Organization Prospect Rankings
Bass has been around, making appearances on Royals prospect lists since he was drafted in 2000, ranking as high as No. 8 after the 2003 season. Shoulder problems interrupted his 2004 and 2006 campaigns, and the Royals let him depart as a minor league free agent. Though he had just four career relief appearances against 140 starts, Minnesota signed him for its Triple-A bullpen. Bass struggled, both with the new role and with shoulder tenderness. As the season went along, he got a chance to start, and his work ethic put him in position to take advantage of it. He showed his old fastball, sitting in the low 90s and touching plenty of 94s and 95s. His slider was a plus pitch late in the year, a hard mid-80s breaking ball with depth. His changeup was fringe-average but played up because he threw quality strikes with everything. The Twins added him to the 40-man roster after the season and he pitched winter ball in Venezuela. Depending on how the big league roster shakes out, Bass will have a chance to make the Opening Day rotation.
The Arizona Fall League has proven a desert oasis for Bass. An elbow strain limited him to 32 innings in 2004, but he regained his fastball velocity in the AFL. Bass struggled with his mound tempo in 2005, working too slowly and giving up too many hits and walks after getting ahead in early counts. A quicker pace made him more aggressive and gave him the confidence to finish hitters by the end of the year, and Bass opened the AFL with 12 scoreless innings over three appearances and didn't walk a batter in 24 innings in Arizona. His fastball sits around 90 mph and reaches 93 with sinking action that makes it a plus pitch at times. Bass' knee-buckling curveball and tight slider are both solid offerings that are different enough to give hitters trouble, and he also works in a changeup. At his best, he throws all four pitches for strikes. Bass earned a spot on Team USA's Olympic qualifying team and could compete for a job in a thin Kansas City rotation during spring training. He'd probably be better off with some time in Triple-A, however.
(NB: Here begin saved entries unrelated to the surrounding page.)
(* ===== verification/Flash.v ===== *)
(** * Flash commands ([common/flash.c], [common/cmd_flash.c], [common/cmd_mem.c])

    The sector table and its protection, the range arguments of [erase], and
    [cp] into the flash, over the driver of [Spi].  The board has one flash
    bank ([CFG_MAX_FLASH_BANKS] = 1), so a loop over the banks is one round
    and a pointer to a bank is a boolean (the bank or [NULL]).  The commands
    cut their arguments in place, so they return the memory. *)

From S2P Require Import Prelude.
From S2P Require Import CString.
From S2P Require Import Vsprintf.
From S2P Require Import Spi.

(** ** The sector table *)

Definition FLASH_UNKNOWN : Z := 0xFFFF.
Definition FLAG_PROTECT_SET : Z := 0x01.
Definition FLAG_PROTECT_CLEAR : Z := 0x02.
Definition ERR_OK : Z := 0.
Definition ERR_PROTECTED : Z := 4.
Definition ERR_INVAL : Z := 8.

(** [info->start[i]]; the code reads entries below [sector_count] only. *)
Definition start_of (info : flash_info_t) (i : Z) : Z := nth (Z.to_nat i) (start info) 0.
Definition protect_of (info : flash_info_t) (i : Z) : Z := nth (Z.to_nat i) (protect info) 0.

Definition set_protect (info : flash_info_t) (i v : Z) : flash_info_t :=
  FlashInfo (size info) (sector_count info) (flash_id info) (start info)
    (<[Z.to_nat i := v]> (protect info)).

Definition sectors (info : flash_info_t) : list Z :=
  map Z.of_nat (seq 0 (Z.to_nat (sector_count info))).

(** The last address of the bank, and of sector [i]. *)
Definition b_end (info : flash_info_t) : Z := u32 (start_of info 0 + size info - 1).
Definition s_end (info : flash_info_t) : Z := s16 (sector_count info - 1).
Definition sector_end (info : flash_info_t) (i : Z) : Z :=
  if i =? s_end info then b_end info else u32 (start_of info (i + 1) - 1).

(** The body of the loop over the sectors. *)
Definition protect_sector (flag from to_ : Z) (info : flash_info_t) (i : Z) : flash_info_t :=
  let end_ := sector_end info i in
  if (from <=? end_) && (to_ >=? start_of info i) then
    if negb (Z.land flag FLAG_PROTECT_CLEAR =? 0) then set_protect info i 0
    else if negb (Z.land flag FLAG_PROTECT_SET =? 0) then set_protect info i 1
    else info
  else info.

Definition flash_protect (flag from to_ : Z) (info : flash_info_t) : flash_info_t :=
  if (sector_count info =? 0) || (size info =? 0) || (to_ <? from) then info else
  if (flash_id info =? FLASH_UNKNOWN) || (to_ <? start_of info 0) || (from >? b_end info)
  then info else
  foldl (protect_sector flag from to_) info (sectors info).

Definition addr2info (info : flash_info_t) (addr : Z) : bool :=
  negb (flash_id info =? FLASH_UNKNOWN) && (addr >=? start_of info 0) &&
  (addr <=? u32 (start_of info 0 + size info - 1)).

(** ** Writing *)

Section commands.
Context {S : Type} `{Bus S}.
Implicit Types s : S.

Definition flash_write s (m : mem) (info : flash_info_t) (src addr cnt : Z) : option (S * Z) :=
  let end_ := u32 (addr + cnt - 1) in
  let info_first := addr2info info addr in
  let info_last := addr2info info end_ in
  if cnt =? 0 then Some (s, ERR_OK) else
  if negb info_first || negb info_last then Some (s, ERR_INVAL) else
  let b_end := u32 (start_of info 0 + size info) in
  if existsb (λ i,
       let e_addr := if i =? s_end info then b_end else start_of info (i + 1) in
       (end_ >=? start_of info i) && (addr <? e_addr) && negb (protect_of info i =? 0))
     (sectors info)
  then Some (s, ERR_PROTECTED) else
  let len := u32 (start_of info 0 + size info - addr) in
  let len := if len >? cnt then cnt else len in
  '(s, i) ← write_buff s m info src addr len;
  if negb (i =? 0) then Some (s, i) else Some (s, ERR_OK).

(** ** Range arguments *)

Definition CFG_MAX_FLASH_BANKS : Z := 1.

(** [ep == str || *ep != 0] *)
Definition bad_number (m : mem) (str ep : Z) : option bool :=
  if ep =? str then Some true else c ← ld m ep; Some (negb (c =? 0)).

(** The answer with [*psf] and [*psl], which only an answer of 1 sets. *)
Definition abbrev_spec (m : mem) (info : flash_info_t) (str : Z) : option (mem * Z * Z * Z) :=
  p ← strchr m str 58;
  if p =? NULL then Some (m, 0, 0, 0) else
  m ← st m p 0;
  let p := p + 1 in
  '(bank, ep) ← simple_strtoul m str 10;
  let bank := s32 bank in
  bad ← bad_number m str ep;
  if (bad : bool) || (bank <? 1) || (bank >? CFG_MAX_FLASH_BANKS) ||
     (flash_id info =? FLASH_UNKNOWN) then Some (m, -1, 0, 0) else
  let str := p in
  p ← strchr m str 45;
  '(m, p) ← (if p =? NULL then Some (m, p) else m ← st m p 0; Some (m, p + 1));
  '(first, ep) ← simple_strtoul m str 10;
  let first := s32 first in
  bad ← bad_number m str ep;
  if (bad : bool) || (first >=? sector_count info) then Some (m, -1, 0, 0) else
  if p =? NULL then Some (m, 1, first, first) else
  '(last, ep) ← simple_strtoul m p 10;
  let last := s32 last in
  bad ← bad_number m p ep;
  if (bad : bool) || (last <? first) || (last >=? sector_count info)
  then Some (m, -1, 0, 0) else Some (m, 1, first, last).

(** The search for the sector of [*addr_last]: found and the new value. *)
Definition round_in_sector (info : flash_info_t) (r : bool * Z) (i : Z) : bool * Z :=
  let '(found, addr_last) := r in
  if found : bool then (found, addr_last) else
  let sector_end_addr :=
    if i =? sector_count info - 1 then u32 (start_of info 0 + size info - 1)
    else u32 (start_of info (i + 1) - 1) in
  if (addr_last <=? sector_end_addr) && (addr_last >=? start_of info i)
  then (true, if addr_last <? sector_end_addr then sector_end_addr else addr_last)
  else (false, addr_last).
After a breakout 2003 in high Class A, when his fastball jumped from 87-89 mph to the low 90s and his curveball improved from below- to above-average, Bass made Kansas City's 40-man roster and ranked seventh on this list. Shoulder problems ruined his 2004 season, however, as he didn't make his first start until May and took the mound just nine times all season. The Royals were encouraged by how he bounced back pitching in relief in the Arizona Fall League, as he regained the fastball and curveball he had shown the previous year. Bass' success comes from locating the ball to both sides of the plate and keeping it down, enticing loads of groundouts. He still needs to make progress with his changeup and slider. Assuming Bass remains healthy, he'll begin 2005 in Double-A with the chance for a swift promotion to Triple-A.
Bass treaded water in low Class A for a year and a half before mental and physical maturation allowed him to go 4-3, 3.64 over the second half in 2002. He continued his success last year, ranking fourth in the Carolina League in ERA, strikeouts and innings pitched. He took a no-hitter into the ninth inning against Winston-Salem before surrendering a two-out home run. Bass' stuff has improved dramatically since 2002. His fastball went from 87-89 mph to topping out at 93-94, while his curveball moved from below-average to plus and became the system's best. He shows great command to both sides of the plate and keeps the ball down in the zone, eliciting plenty of groundouts. He's a good athlete with sound mechanics and fields his position well. Bass doesn't have a great changeup, but it's improving and eventually should be an average weapon against lefties. He's also working to refine his slider. Bass announced himself as a prospect in 2003 and was added to the 40-man roster in the offseason. This year will offer more evidence as to whether he can be a middle-of-the-rotation starter as he moves from a pitcher's paradise in Wilmington to a hitter's haven in Wichita.